Il y a là la tentative d’acceptation déchirante du vieux réalisateur que personne ne pourra vraiment lui succéder ; mais que ce n’est pas grave, et qu’il faut vivre. C’est ce que disait son dernier film en reprenant les mots de Valéry : Le vent se lève, il faut tenter de vivre. C’est ce que dit ce film, titré en japonais : Et vous, comment vivrez-vous ? Miyazaki accepte et renvoie, résigné mais heureux, son petit neveu vers la réalité qu’il sait injuste, dure et violente. Mahito, lui, sait qu’il n’y retrouvera pas sa mère. Mais ce voyage, c’était aussi son deuil, sa manière d’accepter la mort de sa mère. Il décide de vivre à sa manière, de se faire des amis, et de surmonter la brutalité de notre monde. Selon la page Wikipédia du film, Toshio Suzuki, ancien président de Ghibli, aurait révélé que Miyazaki dédiait ce film à son petit-fils. Il s’agirait de lui faire comprendre que « son grand-père part bientôt pour un autre monde mais laisse ce film derrière lui car il l’aime ». Si cela est vrai, alors c’en est d’autant plus bouleversant.
Conclusion
Le garçon et le héron, ce serait donc le chant du cygne de Miyazaki, un hommage porté à tout l’imaginaire qu’il a participé à construire en nous, et une forme de deuil de son œuvre. C’est un cadeau magnifique qu’il laisse à son petit-fils, et qu’il nous laisse à nous. Voilà ce que je tire du film, et pourquoi, au fond, il me fait pleurer. C’est finalement le deuxième spectacle que je vois ce mois-ci qui se révèle être le chant du cygne de celles et ceux qui le portent. Je vous renvoie à mon compte-rendu de Par Autan ici. Mais si le Miyazaki me touche autant, c’est justement parce qu’il m’a accompagné de mon enfance à aujourd’hui.

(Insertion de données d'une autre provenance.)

(** X15.  When the transcription request is answered with JSON that
    has [context.transcription], on a page that has the message, the
    form [reformat] with its two fields, the editor and the modal: the
    chain fills the file name and the transcript into the form and the
    formatted text into the editor, hides the message, shows the form
    container if there is one, closes the modal, and writes nothing to
    the console. *)
Theorem transcription_shown t p msg form name text box frame m :
  document p !! "no-transcription-message" = Some msg ->
  document p !! "reformat" = Some form ->
  controls form !! "filename" = Some name ->
  controls form !! "transcript" = Some text ->
  document p !! "soap-text-container" = Some box ->
  document p !! soap_iframe = Some frame ->
  document p !! "modal" = Some m ->
  exists q,
    fetch_settled Primary (Responded (Some (transcribed t))) p = Done tt q
    /\ controls <$> document q !! "reformat"
       = Some (<["transcript" := transcript t]>
                 (<["filename" := filename t]> (controls form)))
    /\ textContent <$> document q !! soap_iframe = Some (formatted_text t)
    /\ display <$> document q !! "no-transcription-message" = Some "none"%string
    /\ display <$> document q !! "form-container"
       = (fun _ => "block"%string) <$> document p !! "form-container"
    /\ modal_hidden q
    /\ console q = console p.
Proof.
  intros H1 H2 H3 H4 H5 H6 H7.
  unfold modal_hidden, modal_display, console, transcribed.
  destruct (document p !! "form-container") as [fc|] eqn:H8; exec;
    (eexists; split; [reflexivity|]); exec; splits; reflexivity.
Qed.

(** X16.  The same answer on a page where the transcript form carries
    the id [reformat_edited].  With the button of that name present,
    form and button are renamed to [reformat] and the form is filled as
    before.  With the button missing, the form has already been renamed
    when the chain throws: the TypeError goes to the console, the
    fields and the editor stay as they were, and the modal stays as it
    was. *)
Theorem edited_form_renamed t p msg form name text button box frame m :
  document p !! "no-transcription-message" = Some msg ->
  document p !! "reformat" = None ->
  document p !! "reformat_edited" = Some form ->
  controls form !! "filename" = Some name ->
  controls form !! "transcript" = Some text ->
  document p !! "soap-text-container" = Some box ->
  document p !! soap_iframe = Some frame ->
  document p !! "modal" = Some m ->
  (document p !! submit_button "reformat_edited" = Some button ->
   exists q,
     fetch_settled Primary (Responded (Some (transcribed t))) p = Done tt q
     /\ controls <$> document q !! "reformat"
        = Some (<["transcript" := transcript t]>
                  (<["filename" := filename t]> (controls form)))
     /\ document q !! "reformat_edited" = None
     /\ document q !! submit_button "reformat" = Some button
     /\ document q !! submit_button "reformat_edited" = None
     /\ textContent <$> document q !! soap_iframe = Some (formatted_text t)
     /\ modal_hidden q
     /\ console q = console p)
  /\ (document p !! submit_button "reformat_edited" = None ->
      exists q,
        fetch_settled Primary (Responded (Some (transcribed t))) p = Done tt q
        /\ document q !! "reformat" = Some form
        /\ document q !! "reformat_edited" = None
        /\ textContent <$> document q !! soap_iframe = Some (textContent frame)
        /\ modal_display q = Some (display m)
        /\ console q = console p ++ [TypeError (submit_button "reformat_edited")]).
Proof.
  intros H1 H2 H3 H4 H5 H6 H7 H8.
  unfold modal_hidden, modal_display, console, transcribed.
  split; intros H9;
    (destruct (document p !! "form-container") as [fc|] eqn:H10; exec;
     (eexists; split; [reflexivity|]); exec; rewrite ?omap_app; splits; reflexivity).
Qed.

(** X17.  An answer that is JSON but has no [context] (or, for a
    transcription, no [context.transcription]) ends like a failed
    exchange: a TypeError is caught and written to the console, and the
    modal is not closed.  For a transcription the message has been
    hidden by then and the form is untouched; for a voice instruction
    nothing but the console has changed. *)
Theorem malformed_answer_stranded p data :
  (data_context data = None
   \/ exists c, data_context data = Some c /\ ctx_transcription c = None) ->
  (forall msg form,
     document p !! "no-transcription-message" = Some msg ->
     document p !! "reformat" = Some form ->
     exists q,
       fetch_settled Primary (Responded (Some data)) p = Done tt q
       /\ console q
          = console p ++ [TypeError (match data_context data with
                                     | None => "context"
                                     | Some _ => "transcription"
                                     end)]
       /\ display <$> document q !! "no-transcription-message" = Some "none"%string
       /\ document q !! "reformat" = Some form
       /\ modal_display q = modal_display p)
  /\ (data_context data = None ->
      forall form old,
        document p !! "edit_chat" = Some form ->
        controls form !! "input" = Some old ->
        fetch_settled VoiceChat (Responded (Some data)) p
        = Done tt (with_log (log p ++ [CallConsoleError (TypeError "context")]) p)).
Proof.
  intros Hdata. split.
  - intros msg form H1 H2.
    assert (Hm : "no-transcription-message" <> "modal"%string) by discriminate.
    unfold modal_display, console.
    destruct Hdata as [Hc | (c & Hc & Ht)];
      (destruct (document p !! "form-container") as [fc|] eqn:H10; exec;
       rewrite ?Hc; exec; rewrite ?Ht; exec;
       (eexists; split; [reflexivity|]); exec; rewrite ?omap_app;
       splits; reflexivity).
  - intros Hc form old H1 H2. exec. rewrite Hc. reflexivity.
Qed.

C’est aussi pourquoi j’ai du mal à accepter qu’il devienne un atout marketing, qu’il soit utilisé à tout va et que cela fonctionne ; cette démarche va fondamentalement à l’encontre de l’imagination qu’il cherche à faire croître en nous. En effet, réutiliser à outrance la nostalgie de ses films, c’est désenchanter et fixer ces univers, tout en empêchant qu’on en développe d’autres. Lorsque Miyazaki représente la fin de ses mondes en acceptant qu’il n’y aura peut-être personne pour prendre sa suite et en créer d’autres, c’est donc vraiment, vraiment triste. Profitons de cette source infinie de création et d’imagination tant qu’il est encore parmi nous. Et désolé pour cette fin de chronique un peu morbide.